Are you concerned about the stack size of the smallvector's, or the amount of code that needs to be written?

> One place I experimented with fixing tonight (after trying broader
> goals - like changing all StringRef args in clang only, say) was to
> add a Twine(char) ctor to enable llvm::Triple's ctor to take Twines
> rather than StringRefs, and then do Twine op+ to build the Data
> member.

Nice.

> The problem I see with this is that the current implementation of
> Triple's ctor is still more efficient than the simple Twine version:
> 
> : Data(x)
> {
> Data += '-';
> Data += x;
> Data += '-';
> Data += 'z';
> }
> 
> (essentially), as opposed to:
> 
> : Data((x + '-' + y + '-' + z).str())
> 
> Which requires an extra string copy of the final value in all cases...
> actually, now that I think about it, since it's returning into a ctor,
> this might be nicely optimized - so perhaps this is the "right way" to
> write this code. [diff attached]

The former is relying on how append works on std::string.  Beyond the number of bytes copied, the former could cause (depending on the implementation of std::string) a reallocation for every append.

Well written, the Twine version could just do a resize/reserve once, then fill in the bytes.  I don't know if Twine does that yet though.

> So then here's another example (can't find the exact piece of code I
> had been working on, but taking
> tools/clang/lib/Basic/Targets.cpp::getCPUDefineSuffix as an example
> anyway - just something using a StringSwitch, really). If this
> function were to take a const Twine& and pass it along to
> StringSwitch, ultimately StringSwitch (being the sink for the Twine -
> the code needing to read the individual character elements) would be
> responsible for allocating a temporary SmallVectorImpl, passing that
> in, getting a StringRef & then using that for its work.

Right.  Something like this could work:

foo(const Twine &T) {
...  
  TwineTmpBuffer Tmp;
  StringSwitch(T.toString(Tmp))..... 

Which doesn't seem too horrible, just needs a typedef of smallvector to TwineTmpBuffer.

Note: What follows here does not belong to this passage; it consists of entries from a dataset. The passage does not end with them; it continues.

Lemma exit_is_last g ls e :
  steps d (Running g) ls (Exited e) ->
  exists ls' g', ls = ls' ++ [Stopped] /\ steps d (Running g) ls' (Running g').
Proof.
  revert g. induction ls as [|l ls IH]; intros g Hs; inversion Hs as [|? ? p1 ? ? Hp Hrest]; subst.
  destruct p1 as [g1|e1].
  - destruct (IH _ Hrest) as (ls' & g' & -> & Hs'). exists (l :: ls'), g'.
    split; [done|]. by econstructor.
  - apply steps_exited in Hrest as [_ ->]. exists [], g. split; [|constructor].
    by inversion Hp.
Qed.

(** The trace of any execution from launch, its end cut off. *)
Lemma steps_traced ls p :
  Forall named ls -> steps d (launch d) ls p ->
  exists ls' s, spec_trace d spec_init ls' s /\ Forall named ls' /\ (ls = ls' \/ ls = ls' ++ [Stopped]).
Proof.
  intros Hn Hs. destruct p as [g|e].
  - destruct (steps_simulated _ _ _ _ launch_simulates Hn Hs) as (s & Ht & _). exists ls, s. auto.
  - destruct (exit_is_last _ _ _ Hs) as (ls' & g & -> & Hs'). apply Forall_app in Hn as [Hn _].
    destruct (steps_simulated _ _ _ _ launch_simulates Hn Hs') as (s & Ht & _). exists ls', s. auto.
Qed.

(** ** What the specification shows: builds in sequence *)
Definition build_of (s : agent_spec) : build :=
  match sp_job s with
  | Some (a, Begun) => BStarted a
  | Some (a, Built r) => BExecuted a r
  | _ => BIdle
  end.

Lemma spec_builds s ls s' : spec_trace d s ls s' -> builds (build_of s) ls = Some (build_of s').
Proof.
  induction 1 as [s|s l s1 ls s2 Hs _ IH|s l ls s2 Hl _ IH]; [done|..]; simpl.
  - assert (E : build_step (build_of s) l = Some (build_of s1)); [|by rewrite E].
    destruct Hs; simpl; rewrite ?decide_True by done; done.
  - destruct Hl as [-> | ->]; done.
Qed.

(** ** Heartbeats are snapshots *)
Definition rendered (q : HeartbeatRequest) : Prop :=
  exists s, spec_named s /\ q = heartbeat_request d (snapshot (render slots s)).

Lemma spec_sends s ls s' q :
  spec_trace d s ls s' -> Forall named ls -> spec_named s ->
  (forall q', sp_beat s = Some q' -> rendered q') -> Sent q ∈ ls -> rendered q.
Proof.
  induction 1 as [s|s l s1 ls s2 Hs _ IH|s l ls s2 Hl _ IH]; intros Hn Hs0 Hb Hq.
  - by apply not_elem_of_nil in Hq.
  - apply list.Forall_cons in Hn as [Hl Hn]. apply elem_of_cons in Hq as [<-|Hq].
    + inversion Hs; subst. by apply Hb.
    + apply IH; [done|by eapply spec_step_named| |done]. intros q' E.
      destruct Hs; simpl in *; simplify_eq; try (by apply Hb). by eexists.
  - apply list.Forall_cons in Hn as [_ Hn]. apply elem_of_cons in Hq as [<-|Hq]; [by destruct Hl|]. auto.
Qed.

(** ** Which jobs are started *)
Definition replies (ls : list label) : list HeartbeatResponse :=
  omap (fun l => match l with Received resp => Some resp | _ => None end) ls.

Definition last_drain (seen : list HeartbeatResponse) : bool :=
  match list.last seen with Some resp => hr_drain_requested resp | None => false end.

Lemma last_drain_snoc seen resp : last_drain (seen ++ [resp]) = hr_drain_requested resp.
Proof. unfold last_drain. by rewrite last_snoc. Qed.

(** [a] may be started after the replies [seen]: the last one carries it and
    the one before did not ask to drain. *)
Definition startable (seen : list HeartbeatResponse) (a : JobAssignment) : Prop :=
  exists before resp, seen = before ++ [resp] /\ hr_assignment resp = Some a /\
    last_drain before = false.

(** The drain flag is that of the last reply handled. *)
Definition follows (seen : list HeartbeatResponse) (s : agent_spec) : Prop :=
  (forall a, sp_job s = Some (a, Accepted) -> startable seen a) /\
  match sp_reply s with
  | None => sp_draining s = last_drain seen /\ unaccepted s
  | Some (resp, _) => exists before, seen = before ++ [resp] /\ sp_draining s = last_drain before
  end.

Lemma spec_step_follows seen s l s' :
  spec_step d s l s' -> follows seen s ->
  follows (seen ++ replies [l]) s' /\ forall a, l = Started a -> startable seen a.
Proof.
  intros Hs [Ha Hr]. destruct Hs; simpl in *; rewrite ?app_nil_r; (split; [split; simpl|]); try done;
    try (intros; by simplify_eq); try (by destruct r as [[]|]; [|destruct Hr]).
  - intros a E. by destruct Hr as [_ Hu]; destruct (Hu a).
  - destruct Hr as [-> _]. by exists seen.
  - intros a' E. simplify_eq. destruct Hr as (before & -> & E'). by exists before, resp.
  - destruct Hr as (before & -> & _). by rewrite last_drain_snoc.
  - intros a' E. simplify_eq. by apply Ha.
Qed.

Lemma spec_started s ls1 a ls2 s' seen :
  spec_trace d s (ls1 ++ Started a :: ls2) s' -> follows seen s -> startable (seen ++ replies ls1) a.
Proof.
  revert s seen. induction ls1 as [|l ls1 IH]; intros s seen Ht Hf; simpl in Ht;
    inversion Ht as [|? ? s1 ? ? Hs Hrest|? ? ? ? Hl Hrest]; subst.
  - rewrite app_nil_r. by eapply spec_step_follows.
  - by destruct Hl.
  - change (l :: ls1) with ([l] ++ ls1). unfold replies. rewrite omap_app, app_assoc.
    eapply IH; [done|]. by eapply spec_step_follows.
  - replace (replies (l :: ls1)) with (replies ls1) by (by destruct Hl as [-> | ->]). by eapply IH.
Qed.
End agent_props.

> Another example of a string sink is, say, tools/llvmc/src/Hooks.cpp. I
> found this while looking for uses of "+= '-'" to use the char support
> for Twine I'd just added. But I can't upgrade the Arg argument from
> const std::string& to const Twine& easily since it needs to actually
> manipulate the string - find, access elements, and substr it.

We should make ".str()" an efficient way to get a mutable std::string out.

> Should this work just be done case by case? If so, I don't think I'll
> end up with much Twine usage, probably just a lot of StringRef usage &
> lots of str() calls.

Yes, I think it should be done carefully, one API at a time.  I think that would make sense.  Sticking with StringRef where it is possible is simple and good.